TASK REQUIREMENTS: Could you copy out all the lines in the material below where the word "split" occurs?

DATASET EXCERPTS:
►

(** A commit of UPDATEs of workers, and of anything else. *)
Definition updates_only (wr : write) : Prop :=
  match wr with OnWorker (Put _ fs) => no_revival fs | OnWorker _ => False | _ => True end.

Context `{Env}.

Lemma commit_no_new ws : Forall updates_only ws -> evolves no_new_worker (commit ws).
Proof.
  intros Hws. apply (evolves_commit_all (A:=Worker) fleet_row). intros op m Hop.
  apply list_elem_of_omap in Hop as (wr & Hwr & E). rewrite Forall_forall in Hws.
  apply Hws in Hwr. destruct wr as [op'|op'|op'|e]; try discriminate E. injection E as ->.
  destruct op as [r|id fs|id]; try done. intros r r' _ Hf. by eapply no_revival_flushed.
Qed.

Lemma commit_bounded ws : Forall updates_only ws -> evolves fleet_bounded (commit ws).
Proof. intros Hws. by apply no_new_bounded, commit_no_new. Qed.

Lemma commit_fields_bounded id fs : (forall t, no_revival (fs ++ [W_updated_at t])) ->
  evolves fleet_bounded (commit_fields id fs).
Proof.
  intros Hfs. unfold commit_fields. destruct fs as [|f fs]; evolve.
  apply commit_bounded. repeat constructor. apply Hfs.
Qed.

(** ** Adding one worker *)

(** [m] adds at most one worker to the deployment. *)
Definition adds_one : relation World := fun w w' => fleet_size w' <= fleet_size w + 1.

Lemma adds_same w w' : workers w' = workers w -> adds_one w w'.
Proof. intros E. unfold adds_one. rewrite (fleet_same w w' E). lia. Qed.

Lemma commit_adds_one r ws w : Forall updates_only ws ->
  wp (commit (OnWorker (Add r) :: ws)) (fun _ => adds_one w) (fun _ => adds_one w) w.
Proof.
  intros Hws. apply wp_commit.
  - intros w' (w1 & ((Hk & c & u & Ew) & _) & He) _.
    assert (H1 : fleet_size w1 <= fleet_size w + 1).
    { unfold fleet_size. rewrite Ew, count_map_fresh by done. destruct (deployment_clause _ _); lia. }
    assert (H2 : fleet_size w' <= fleet_size w1).
    { clear Ew H1. revert w1 He. induction Hws as [|wr ws Hwr _ IH]; intros w1; cbn [effects].
      - intros (E & _). rewrite (fleet_same w1 w'); [lia|done].
      - intros (w2 & Hw & He). specialize (IH w2 He).
        assert (fleet_size w2 <= fleet_size w1); [|lia].
        destruct wr as [op|op|op|e]; cbn in Hw.
        + destruct op as [r0|id fs|id]; try done. destruct Hw as ((r0 & r' & Hr0 & Hf & Ew) & _).
          unfold fleet_size. apply inj_le, count_map_mono. intros k rk. rewrite Ew.
          destruct (decide (k = id)) as [->|Hne].
          * rewrite lookup_insert_eq. intros [= <-] Hd. rewrite Hr0.
            by apply (no_revival_flushed fs r0 r' Hwr Hf r').
          * rewrite lookup_insert_ne by done. eauto.
        + rewrite (fleet_same w1 w2); [lia|apply Hw].
        + rewrite (fleet_same w1 w2); [lia|apply Hw].
        + rewrite (fleet_same w1 w2); [lia|apply Hw]. }
    unfold adds_one. lia.
  - intros e w' (E & _) _. by apply adds_same.
Qed.

Lemma create_cloud_worker_adds w :
  wp (create_cloud_worker settings) (fun _ => adds_one w) (fun _ => adds_one w) w.
Proof.
  unfold create_cloud_worker, worker_id, short_id. wp_go; [|by apply adds_same].
  wp_inv (adds_one w); [|exact HI].
  apply (commit_adds_one _ [] (bump (bump (bump w)))). constructor.
Qed.

Lemma start_rotation_replacement_adds old w :
  wp (start_rotation_replacement settings old) (fun _ => adds_one w) (fun _ => adds_one w) w.
Proof.
  unfold start_rotation_replacement, worker_id, short_id. wp_go; [|by apply adds_same].
  wp_inv (adds_one w); [|exact HI].
  apply (commit_adds_one _ _ (bump (bump (bump w)))).
  destruct (workers w !! w_id old); repeat constructor. by intros r.
Qed.

(** A count before anything is added. *)
Lemma wp_count_where P (Q : Z -> World -> Prop) X w :
  (forall w', same_data w w' -> Q (count_rows (P w') w) w') ->
  (forall e w', same_data w w' -> X e w') -> wp (count_where P) Q X w.
Proof.
  intros HQ HX. unfold count_where, select_count. wp_go; [|by apply HX].
  apply wp_select. intros l Hl _. wp_go. rewrite Hl. by apply (HQ (bump (bump w))).
Qed.

Lemma count_workers_fleet w' w : count_rows (any (deployment_clause settings) w') w = fleet_size w.
Proof. reflexivity. Qed.

(** [count_workers() < limit], then a creation. *)
Lemma bounded_create {A} (m : M A) limit w0 w : limit <= max_workers (scaling settings) + 1 ->
  fleet_bounded w0 w -> fleet_size w < limit ->
  wp m (fun _ => adds_one w) (fun _ => adds_one w) w ->
  wp m (fun _ => fleet_bounded w0) (fun _ => fleet_bounded w0) w.
Proof.
  intros Hl HB Hs Hm. eapply wp_mono; [exact Hm| |]; intros a w'; unfold adds_one, fleet_bounded in *; lia.
Qed.
End fleet.

(** ** The slow tick *)

Section slow.
Context (settings : GatewaySettings).
Context `{Env} `{!ObjectStore} `{!Http} `{!MinerU} `{!ComputeProvider} `{!LockServer}.

Abbreviation bounded m := (evolves (fleet_bounded settings) m).

#[local] Instance fleet_ignores_calls : IgnoresCalls (fleet_bounded settings).
Proof.
  intros w w' (E & _). unfold fleet_bounded. rewrite (fleet_same settings w w' E). lia.
Qed.

(** Assignments that say nothing about the deployment, or terminate. *)
Ltac revive := intros;
  repeat match goal with |- context [if ?b then _ else _] => destruct b end; unfold no_revival, deployment_clause; intros ?; cbn;
  first [done | by rewrite ?andb_false_r].
Ltac fleet := evolve_deep;
  try solve [ apply commit_fields_bounded; revive
            | apply commit_bounded; repeat constructor; try revive
            | apply evolves_same_data; [apply _|eauto with evolve] ].

Lemma record_scaling_event_bounded a r i t q : bounded (record_scaling_event_now a r i t q).
Proof. unfold record_scaling_event_now. fleet. Qed.
Lemma record_failure_bounded id e r : bounded (record_failure settings id e r).
Proof. unfold record_failure. fleet. Qed.
Lemma reset_cloud_failures_bounded id : bounded (reset_cloud_failures id).
Proof. unfold reset_cloud_failures. fleet. Qed.
Lemma finalize_disappeared_bounded id r : bounded (finalize_disappeared_instance id r).
Proof. unfold finalize_disappeared_instance. fleet. Qed.
Lemma verify_lock_bounded : bounded verify_lock.
Proof. apply rows_bounded, verify_lock_rows. Qed.
#[local] Hint Resolve record_scaling_event_bounded record_failure_bounded reset_cloud_failures_bounded
  finalize_disappeared_bounded verify_lock_bounded : evolve.

Lemma terminate_unowned_bounded has_provider inst r : bounded (terminate_unowned_vm has_provider inst r).
Proof. unfold terminate_unowned_vm. fleet. Qed.
#[local] Hint Resolve terminate_unowned_bounded : evolve.

Lemma discover_and_dedupe_bounded has_provider d m : bounded (discover_and_dedupe has_provider d m).
Proof. unfold discover_and_dedupe, resolve_duplicate_vms. fleet. Qed.
Lemma terminate_orphan_vms_bounded has_provider d ids : bounded (terminate_orphan_vms has_provider d ids).
Proof. unfold terminate_orphan_vms. fleet. Qed.
#[local] Hint Resolve discover_and_dedupe_bounded terminate_orphan_vms_bounded : evolve.

Lemma align_instance_bounded w i c : bounded (align_instance settings w i c).
Proof. unfold align_instance, transition_power_state, check_running_readiness. fleet. Qed.
#[local] Hint Resolve align_instance_bounded : evolve.

Lemma reconcile_one_worker_bounded has_provider w d : bounded (reconcile_one_worker settings has_provider w d).
Proof. unfold reconcile_one_worker, sync_discovered_state, launch_missing_instance. fleet. Qed.
#[local] Hint Resolve reconcile_one_worker_bounded : evolve.

Lemma reconcile_workers_bounded has_provider : bounded (reconcile_workers settings has_provider).
Proof. unfold reconcile_workers, reconcile_guarded, list_deployment_workers. fleet. Qed.

Lemma converge_stalled_bounded : bounded (converge_stalled_workers settings).
Proof.
  unfold converge_stalled_workers, converge_one, terminate_stalled, find_stalled_workers. fleet.
Qed.

Lemma modify_bounded f : (forall w, workers (f w) = workers w) -> bounded (modify f).
Proof.
  intros Hf w. split; [done|]. cbn. unfold fleet_bounded. rewrite (fleet_same settings w _ (Hf w)). lia.
Qed.

Lemma apply_health_checks_bounded results : bounded (apply_health_checks results).
Proof.
  apply evolves_wp. intros w. unfold apply_health_checks.
  assert (Hb : forall w', same_data w w' -> fleet_bounded settings w w') by apply benign.
  wp_go; [|by apply Hb]. apply wp_mono with
    (Q := fun '(_, ws) w' => fleet_bounded settings w w' /\ Forall (updates_only settings) ws)
    (X := fun _ => fleet_bounded settings w).
  - apply wp_fold_m_inv with (J := fun '(_, ws) w' => fleet_bounded settings w w' /\
      Forall (updates_only settings) ws); [|split; [by apply Hb|constructor]].
    intros [n ws] [[[worker ok] error] prov] w' _ [HB HW]. wp_go.
    destruct (workers w' !! w_id worker) as [r|]; [|by split]. unfold health_fields.
    assert (Hbump : forall v, fleet_bounded settings w v -> fleet_bounded settings w (bump v)) by (intros v; exact id).
    wp_go. destruct ok; [|wp_go; split; [by apply Hbump|]; apply Forall_app; split; [done|];
      repeat constructor; revive].
    destruct (_ && _ && _); wp_go; (split; [by repeat apply Hbump|]); apply Forall_app; (split; [done|]);
      repeat constructor; revive.
  - intros [n ws] w' [HB HW]. apply wp_bind. eapply wp_evolves; [by apply commit_bounded| |].
    all: intros a w2 HB2; try wp_go; by etrans.
  - done.
Qed.
#[local] Hint Resolve apply_health_checks_bounded : evolve.

Lemma refresh_worker_health_bounded : bounded (refresh_worker_health settings).
Proof. unfold refresh_worker_health, list_health_check_candidates. fleet. Qed.

Lemma bounded_start w w0 : same_data w0 w -> fleet_bounded settings w0 w.
Proof. apply benign. Qed.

◄

RESULT OF THE TASK:
  intros Hf w. split; [done|]. cbn. unfold fleet_bounded. rewrite (fleet_same settings w _ (Hf w)). lia.
      Forall (updates_only settings) ws); [|split; [by apply Hb|constructor]].
    destruct (workers w' !! w_id worker) as [r|]; [|by split]. unfold health_fields.
    wp_go. destruct ok; [|wp_go; split; [by apply Hbump|]; apply Forall_app; split; [done|];
    destruct (_ && _ && _); wp_go; (split; [by repeat apply Hbump|]); apply Forall_app; (split; [done|]);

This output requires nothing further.